Mandi Tribe in Bangladesh practices father-daughter marriages

"I was too young to recall the wedding—I was unaware that it had happened," claims Orola. She claims that she was devastated to learn that she would have to share her mother's spouse and that her mother had already had two children with him. I want to have my own spouse.

This daughter is sleeping with her father in accordance with the custom of her tribe in Bangladesh, which may seem unusual and difficult to believe. The females don’t particularly enjoy it, but they are stuck with no other option. The Mandi tribe, who are mostly found in Bangladesh, have been following this practice for a very long time.

After the account of a girl named Orola Dalbot (30) initially surfaced on social media and other internet platforms, the event gained attention.

Orola Dalbot, 30, was compelled to wed her father upon reaching the age of 15. She currently has three children with her father. All of the village’s females her age suffer from this.

When Orola was a little child, her father passed away, and her mother remarried to her stepfather, Noten.

Orola was made to wed her stepfather after she soon became 15 years old. She was taken aback to discover that she and her mother had tied the knot in a combined ceremony when she was just 3 years old. Mother and daughter had married the same guy, as was customary in the matrilineal Mandi tribe.

“When I found out, I wanted to run,” Orola adds. But her 51-year-old mother Mittamoni advised her to accept it.

Widows who want to remarry among the Mandi, an isolated hill tribe in Bangladesh and India, have to select a guy from the same clan as their deceased spouse. Hence, the tradition developed that, upon the daughter’s coming of age, a widow would present her as a second bride, taking on all of her responsibilities, including sexual ones.
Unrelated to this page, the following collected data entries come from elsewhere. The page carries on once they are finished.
(** * Acoust: the packet codec, symbol detector and receiver state machine

    A shallow embedding of [src/App.jsx] (the MFSK-16 acoustic modem) and
    the properties of its packet framing and receive path.

    JavaScript numbers that the program only ever uses as integers (bytes,
    nibbles, lengths, counters) are [Z]; the 32-bit wrap-around of the
    bitwise operators is written out.  The clock of the receiver and the
    symbol duration it is compared with are IEEE binary64 numbers, as in
    the program: [float], with the machine's rounded [+], [-], [*] and
    its comparisons.  Spectral magnitudes, which the receiver only
    compares, are rationals, [Q].  The transmitter is written over the
    arithmetic of its numbers, which is instantiated with the program's
    doubles and with the rationals, the arithmetic without rounding. *)

From Stdlib Require Import ZArith QArith Qround List Bool Lia Lqa Floats.
Import ListNotations.

Local Open Scope Z_scope.

(* ================================================================== *)
(** ** JavaScript integer primitives *)
(* ================================================================== *)

Module JS.

(** [ToInt32]: reduction modulo 2^32 into the signed range. *)
Definition toInt32 (x : Z) : Z := (x + 2^31) mod 2^32 - 2^31.

(** [ToUint8]: what a store into a [Uint8Array] keeps. *)
Definition toUint8 (x : Z) : Z := x mod 256.

(** [a >> n] *)
Definition sar (a n : Z) : Z := Z.shiftr (toInt32 a) (n mod 32).

(** [a << n] *)
Definition shl (a n : Z) : Z := toInt32 (Z.shiftl (toInt32 a) (n mod 32)).

(** [a & b] *)
Definition band (a b : Z) : Z := toInt32 (Z.land (toInt32 a) (toInt32 b)).

(** [a | b] *)
Definition bor (a b : Z) : Z := toInt32 (Z.lor (toInt32 a) (toInt32 b)).

(** [a[i]] on an array of numbers.  Every read in the modelled code is
    guarded by a length test; the default stands for [undefined] and is
    never observed. *)
Definition idx (a : list Z) (i : nat) : Z := nth i a 0.

(** [a[i] = v] on a [Uint8Array]: the value is reduced to a byte, and a
    store past the end is ignored. *)
Fixpoint u8_store (a : list Z) (i : nat) (v : Z) : list Z :=
  match a, i with
  | [], _ => []
  | _ :: t, O => toUint8 v :: t
  | h :: t, S i' => h :: u8_store t i' v
  end.

(** [a.slice(start, end)] (ECMAScript: negative positions count from the
    end, positions are clamped to the array, an empty range gives the
    empty array). *)
Definition slice {A : Type} (a : list A) (start end_ : Z) : list A :=
  let len := Z.of_nat (length a) in
  let k := if start <? 0 then Z.max (len + start) 0 else Z.min start len in
  let fin := if end_ <? 0 then Z.max (len + end_) 0 else Z.min end_ len in
  firstn (Z.to_nat (Z.max (fin - k) 0)) (skipn (Z.to_nat k) a).
Lemma first_record_read (ev : JsValue) :
  nullish ev = false ->
  truthy (get_opt ev "Records") = true ->
  (records <- get ev "Records" ;; get_index records 0) = Normal (Spec.first_record ev).
Proof.
  intros Hn Hr. rewrite (get_defined ev) by exact Hn. cbn [bind].
  unfold get_index. now rewrite get_defined by (now apply truthy_not_nullish).
Qed.

Lemma parseSQSEvent_tagged (ev : JsValue) :
  nullish ev = false ->
  Spec.detector Spec.BatchMessage ev = true ->
  let record := Spec.first_record ev in
  parseSQSEvent JSON_parse ev
  = Normal {| service := JStr "sample";
              action := JStr "processQueueMessage";
              params := match JSON_parse (get_opt record "body") with
                        | Normal v => v
                        | Throw _ => JObj [("body", get_opt record "body")]
                        end;
              meta := JObj [("source", JStr "sqs");
                            ("messageId", get_opt record "messageId");
                            ("receiptHandle", get_opt record "receiptHandle")] |}.
Proof.
  intros Hn Hd record. apply andb_prop in Hd. destruct Hd as [Hr Htag].
  apply tagged_record_defined in Htag.
  unfold parseSQSEvent.
  rewrite (get_defined ev) by exact Hn. cbn [bind]. unfold get_index.
  rewrite (get_defined (get_opt ev "Records")) by (now apply truthy_not_nullish).
  cbn [bind]. fold (Spec.first_record ev). fold record.
  rewrite !(get_defined record) by exact Htag. cbn [bind].
  destruct (JSON_parse (get_opt record "body")); reflexivity.
Qed.

Lemma parseSNSEvent_tagged (ev : JsValue) :
  nullish ev = false ->
  Spec.detector Spec.Notification ev = true ->
  let sns := get_opt (Spec.first_record ev) "Sns" in
  (nullish sns = false ->
   parseSNSEvent JSON_parse ev
   = Normal {| service := JStr "sample";
               action := JStr "processNotification";
               params := match JSON_parse (get_opt sns "Message") with
                         | Normal v => v
                         | Throw _ => JObj [("message", get_opt sns "Message")]
                         end;
               meta := JObj [("source", JStr "sns");
                             ("topicArn", get_opt sns "TopicArn");
                             ("messageId", get_opt sns "MessageId")] |})
  /\ (nullish sns = true ->
      exists e, get sns "Message" = Throw e /\ parseSNSEvent JSON_parse ev = Throw e).
Proof.
  intros Hn Hd sns. apply andb_prop in Hd. destruct Hd as [Hr Htag].
  apply tagged_record_defined in Htag.
  unfold parseSNSEvent.
  rewrite (get_defined ev) by exact Hn. cbn [bind]. unfold get_index.
  rewrite (get_defined (get_opt ev "Records")) by (now apply truthy_not_nullish).
  cbn [bind]. fold (Spec.first_record ev).
  rewrite !(get_defined (Spec.first_record ev)) by exact Htag. cbn [bind].
  fold sns. split; intros Hsns.
  - rewrite !(get_defined sns) by exact Hsns. cbn [bind].
    destruct (JSON_parse (get_opt sns "Message")); reflexivity.
  - destruct sns; try discriminate; eexists; split; reflexivity.
Qed.

Lemma parseApiGatewayEvent_other_path (ev : JsValue) :
  nullish ev = false ->
  (forall p, get_opt ev "path" <> JStr p) ->
  exists e, parseApiGatewayEvent JSON_parse ev = Throw e.
Proof.
  intros Hn Hp. unfold parseApiGatewayEvent.
  rewrite !(get_defined ev) by exact Hn. cbn [bind].
  destruct (get_opt ev "path") eqn:Hpath; cbn [pathParts_of bind];
    try (eexists; reflexivity).
  now contradiction (Hp s).
Qed.
(** C1, at a failing input: the channel with two videos uploaded at the
    same time, one of them without receive time, has its counters right.
    Constructing a video under it raises [TypeError] out of the sort (the
    defect of claim C3), and the channel is left with the new video as its
    third child and a [vid_count] of 2: the video was appended before the
    sort and would have been counted after it.  The claim has the counters
    right after every such construction. *)
Theorem counters_broken_when_sort_fails :
  ∃ chan h' chan',
    same_upload_heap !! 1%positive = Some chan
    ∧ cls chan = Channel
    ∧ counters_ok same_upload_heap chan
    ∧ run same_upload_heap 1%positive [AddVideo 13 "c" false]
      = Raise TypeError
    ∧ Video_init_outcome same_upload_heap 13 "c" 1%positive false
      = Raised TypeError h'
    ∧ h' !! 1%positive = Some chan'
    ∧ child_list chan' = [2%positive; 3%positive; 4%positive]
    ∧ h' !! 4%positive = Some (new_video 13 "c" 1%positive)
    ∧ vid_count chan' = 2
    ∧ count_videos h' (λ _, true) (child_list chan') = 3
    ∧ ¬ counters_ok h' chan'.
Proof.
  eexists _, _, _.
  split; [reflexivity|]. split; [reflexivity|].
  split; [repeat split; vm_compute; reflexivity|].
  split; [vm_compute; reflexivity|].
  split; [vm_compute; reflexivity|].
  split; [reflexivity|]. split; [reflexivity|]. split; [reflexivity|].
  split; [reflexivity|]. split; [vm_compute; reflexivity|].
  intros [Hvid _]. vm_compute in Hvid. discriminate Hvid.
Qed.

(** ** Matching video names (claim C9) *)

(** The [re.sub] calls of [find_matching_video] do what the specification
    says. *)
Lemma sub_runs_collapse p s :
  sub_runs p " " false s = collapse_runs p s
  ∧ String " " (sub_runs p " " true s)
    = match s with
      | String c _ =>
          if p c then collapse_runs p s else String " " (collapse_runs p s)
      | EmptyString => " "
      end.
Proof.
  induction s as [|c s [IH1 IH2]]; [done|].
  cbn [sub_runs collapse_runs]. destruct (p c) eqn:Hc.
  - change (" " +:+ sub_runs p " " true s)
      with (String " " (sub_runs p " " true s)).
    rewrite IH2. by destruct s.
  - by rewrite IH1.
Qed.

Lemma re_sub_plus_collapse p s : re_sub_plus p " " s = collapse_runs p s.
Proof. apply sub_runs_collapse. Qed.

Lemma re_sub_bol_plus_drop p s : re_sub_bol_plus p "" s = str_drop_while p s.
Proof. by destruct s. Qed.

Lemma strip_right_empty p s :
  strip_right p s = EmptyString ↔ str_all p s = true.
Proof.
  induction s as [|c s IH]; cbn; [done|].
  destruct (strip_right p s) eqn:Hs.
  - destruct (p c); cbn; [tauto|]. split; [done|]. intros. discriminate.
  - split; [done|]. intros [_ Hall]%andb_true_iff.
    apply IH in Hall. discriminate.
Qed.

Lemma re_sub_plus_eol_strip p s : re_sub_plus_eol p "" s = strip_right p s.
Proof.
  induction s as [|c s IH]; cbn; [done|].
  destruct (str_all p s) eqn:Hall.
  - apply strip_right_empty in Hall. rewrite Hall.
    destruct (p c); cbn; [done|]. by rewrite IH, Hall.
  - rewrite andb_false_r, IH.
    destruct (strip_right p s) eqn:Hs; [|done].
    apply strip_right_empty in Hs. congruence.
Qed.

Lemma tidy_name_normalise s : tidy_name s = normalise_name s.
Proof.
  unfold tidy_name, normalise_name.
  by rewrite re_sub_plus_eol_strip, re_sub_bol_plus_drop,
    !re_sub_plus_collapse.
Qed.

(** Under the exact-match policy the test of the loop is equality of the
    two tidied names. *)
Lemma name_matches_exact first ignore child_name test_name :
  name_matches "exact_match" first ignore child_name test_name
    = bool_decide (child_name = test_name).
Proof.
  unfold name_matches. cbn. rewrite !orb_false_r.
  destruct (String.eqb_spec child_name test_name).
  - by rewrite bool_decide_eq_true_2.
  - by rewrite bool_decide_eq_false_2.
Qed.

Lemma find_matching_loop_exact (h : heap) first ignore test_name l :
  Forall (λ r, is_Some (h !! r)) l →
  ∃ res,
    find_matching_loop h "exact_match" first ignore test_name l = Ok res
    ∧ match res with
      | Some r =>
          ∃ i v,
            l !! i = Some r ∧ h !! r = Some v ∧ cls v = Video
            ∧ tidy_name (name v) = test_name
            ∧ ∀ j r' v',
                (j < i)%nat → l !! j = Some r' → h !! r' = Some v' →
                ¬ (cls v' = Video ∧ tidy_name (name v') = test_name)
      | None =>
          ∀ r v, r ∈ l → h !! r = Some v →
                 ¬ (cls v = Video ∧ tidy_name (name v) = test_name)
      end.
Proof.
  induction l as [|r l IH]; intros Hall; cbn.
  - exists None. split; [done|]. by intros r v ?%not_elem_of_nil.
  - apply Forall_cons in Hall as [[c Hc] Hall].
    rewrite (deref_Some _ _ _ Hc). cbn. rewrite name_matches_exact.
    destruct (isinstance c Video && bool_decide (tidy_name (name c) = test_name))
      eqn:Htest.
    + apply andb_true_iff in Htest as [Hv Hn].
      apply bool_decide_eq_true_1 in Hv, Hn.
      exists (Some r). split; [done|]. exists 0%nat, c.
      repeat split; [done..|]. intros; lia.
    + assert (Hno : ¬ (cls c = Video ∧ tidy_name (name c) = test_name)).
      { intros [Hv Hn]. unfold isinstance in Htest.
        by rewrite !bool_decide_eq_true_2 in Htest by done. }
      destruct (IH Hall) as (res & -> & Hres). exists res. split; [done|].
      destruct res as [r1|].
      * destruct Hres as (i & v & Hi & Hv & Hcv & Hn & Hbefore).
        exists (S i), v. repeat split; [done..|].
        intros [|j] r' v' Hj Hr' Hv'.
        -- cbn in Hr'. injection Hr' as <-. rewrite Hc in Hv'.
           by injection Hv' as <-.
        -- apply (Hbefore j r' v'); [lia|done..].
      * intros r' v' [->|Hin]%elem_of_cons Hv'.
        -- rewrite Hc in Hv'. by injection Hv' as <-.
        -- by apply (Hres r' v').
Qed.

(** C9: under the exact-match policy [find_matching_video] returns the
    first direct [Video] child, in the order of the child list, whose
    normalised name equals the normalised candidate, and [None] when there
    is no such child; the names are normalised as the specification says.
    In particular the tidied "Foo: Bar!" equals the tidied "Foo Bar" and
    differs from the tidied "FooBar" and "Foo Bar Baz". *)
Theorem find_matching_video_exact (h : heap) self s app_obj n :
  h !! self = Some s →
  Forall (λ r, is_Some (h !! r)) (child_list s) →
  match_method app_obj = "exact_match" →
  (∃ res,
     GenericContainer_find_matching_video h self app_obj n = Ok res
     ∧ match res with
       | Some r => first_matching_child h s (normalise_name n) r
       | None => no_matching_child h s (normalise_name n)
       end)
  ∧ tidy_name "Foo: Bar!" = tidy_name "Foo Bar"
  ∧ tidy_name "Foo: Bar!" ≠ tidy_name "FooBar"
  ∧ tidy_name "Foo: Bar!" ≠ tidy_name "Foo Bar Baz".
Proof.
  intros Hs Hall Hm. split; [|by vm_compute].
  unfold GenericContainer_find_matching_video.
  rewrite (deref_Some _ _ _ Hs). cbn. rewrite Hm.
  destruct (find_matching_loop_exact h (match_first_chars app_obj)
              (match_ignore_chars app_obj * -1) (tidy_name n) _ Hall)
    as (res & -> & Hres).
  exists res. split; [done|].
  unfold first_matching_child, no_matching_child.
  destruct res as [r|].
  - destruct Hres as (i & v & Hi & Hv & Hcv & Hn & Hbefore).
    exists i, v. rewrite <- !tidy_name_normalise. repeat split; [done..|].
    intros j r' v' Hj Hr' Hv'. rewrite <- tidy_name_normalise. eauto.
  - intros r v Hr Hv. rewrite <- !tidy_name_normalise. eauto.
Qed.

Lemma find_matching_video_exact_witness :
  (GenericContainer_find_matching_video names_heap 1%positive exact_app
     "Foo: Bar!" = Ok (Some 4%positive)
   ∧ first_matching_child names_heap
       (a_container Channel 11 "chan" None
          [2%positive; 3%positive; 4%positive; 5%positive] 4)
       "Foo Bar" 4%positive)
  ∧ tidy_name "Foo: Bar!" = tidy_name "Foo Bar"
  ∧ tidy_name "Foo: Bar!" ≠ tidy_name "FooBar"
  ∧ tidy_name "Foo: Bar!" ≠ tidy_name "Foo Bar Baz".
Proof.
  destruct (find_matching_video_exact names_heap 1%positive
              (a_container Channel 11 "chan" None
                 [2%positive; 3%positive; 4%positive; 5%positive] 4)
              exact_app "Foo: Bar!")
    as [(res & Hres & Hspec) Hexamples].
  - reflexivity.
  - apply (bool_decide_unpack _). vm_compute. exact I.
  - reflexivity.
  - split; [|exact Hexamples].
    assert (Hcomp : GenericContainer_find_matching_video names_heap
                      1%positive exact_app "Foo: Bar!" = Ok (Some 4%positive))
      by (vm_compute; reflexivity).
    split; [exact Hcomp|].
    rewrite Hcomp in Hres. injection Hres as <-. exact Hspec.
Defined.

(** ** Flat export (claim C7) *)

Lemma NoDup_fmap_eq {A B} (f : A → B) (l : list A) x y :
  NoDup (f <$> l) → x ∈ l → y ∈ l → f x = f y → x = y.
Proof.
  induction l as [|a l IH]; [by intros _ ?%not_elem_of_nil|].
  rewrite fmap_cons, NoDup_cons. intros [Ha Hl] Hx Hy Hf.
  apply elem_of_cons in Hx as [->|Hx], Hy as [->|Hy].
  - done.
  - exfalso. apply Ha. rewrite Hf. by apply list_elem_of_fmap_2.
  - exfalso. apply Ha. rewrite <- Hf. by apply list_elem_of_fmap_2.
  - by apply IH.
Qed.

Lemma unique_dbid_eq (h : heap) r1 r2 o1 o2 :
  unique_dbid h →
  h !! r1 = Some o1 → h !! r2 = Some o2 → dbid o1 = dbid o2 → r1 = r2.
Proof.
  intros Hu H1 H2 Hd.
  apply elem_of_map_to_list in H1, H2.
  by pose proof (NoDup_fmap_eq _ _ (r1, o1) (r2, o2) Hu H1 H2 Hd) as [= -> _].
Qed.

Lemma reached_inv (h : heap) ic ip r c :
  reached h ic ip r c →
  c = r
  ∨ ∃ o d od,
      h !! r = Some o ∧ passes_filter ic ip o = true ∧ d ∈ child_list o
      ∧ h !! d = Some od ∧ cls od ≠ Video ∧ reached h ic ip d c.
Proof. inversion 1; subst; [by left|right; eauto 10]. Qed.

Section FlatExport.
Context (h : heap) (iv ic ip : bool).
Hypothesis Huniq : unique_dbid h.

Lemma written_none W db :
  (∀ c o, W c → h !! c = Some o → exported ic ip o = false) →
  written h iv ic ip W db db.
Proof.
  intros Hno. split; [by left|].
  intros c o Hc Ho He. rewrite (Hno c o Hc Ho) in He. discriminate.
Qed.

Lemma written_iff W W' db db' :
  (∀ c, W c ↔ W' c) →
  written h iv ic ip W db db' → written h iv ic ip W' db db'.
Proof.
  intros HW [HA HB]. split.
  - intros k. destruct (HA k) as [|(c & o & Hc & ?)]; [by left|].
    right. exists c, o. by rewrite <- HW.
  - intros c o Hc. apply HB. by rewrite HW.
Qed.

Lemma written_trans W1 W2 db db1 db2 :
  written h iv ic ip W1 db db1 →
  written h iv ic ip W2 db1 db2 →
  written h iv ic ip (λ c, W1 c ∨ W2 c) db db2.
Proof.
  intros [HA1 HB1] [HA2 HB2]. split.
  - intros k. destruct (HA2 k) as [Hk2|(c & o & Hc & Ho & He & -> & Hk)].
    + rewrite Hk2.
      destruct (HA1 k) as [|(c & o & Hc & Ho & He & -> & Hk)]; [by left|].
      right. exists c, o. eauto 10.
    + right. exists c, o. eauto 10.
  - intros c o [Hc|Hc] Ho He; [|by apply (HB2 c)].
    destruct (HA2 (dbid o)) as [Hk|(c' & o' & Hc' & Ho' & He' & Hd & Hk)].
    + rewrite Hk. by apply (HB1 c).
    + assert (c = c') as <- by by apply (unique_dbid_eq h c c' o o').
      rewrite Ho in Ho'. by injection Ho' as <-.
Qed.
When my father passed away, my mother was just 25. Clad in a vivid blue pashmina, Orola remarks, “She wasn’t ready to be single.” The 17-year-old Noten was given the opportunity to marry Mittamoni by the tribe, but only if he also wed Orola.

“I was too young to recall the wedding—I was unaware that it had happened,” claims Orola. She claims that she was devastated to learn that she would have to share her mother’s spouse and that her mother had already had two children with him. I want to have my own spouse.

Many onlookers believed the mother-daughter marriage tradition had vanished in recent years. Ninety percent of the 25,000 Bangladeshi members of the tribe have been converted by Catholic missionaries, and many once-accepted Mandi customs are now frowned upon. Among these is the uncommon practice known as “groom kidnapping,” in which Mandi women kidnap prospective spouses. Although official statistics are unavailable, a local leader asserts that a “numberous” households continue to adhere to the mother-daughter ritual. “People don’t talk about it because the church discourages having multiple wives,” explains Shulekha Mrong, the leader of Achik Michik, a significant women’s organization led by female elders from the Mandi community.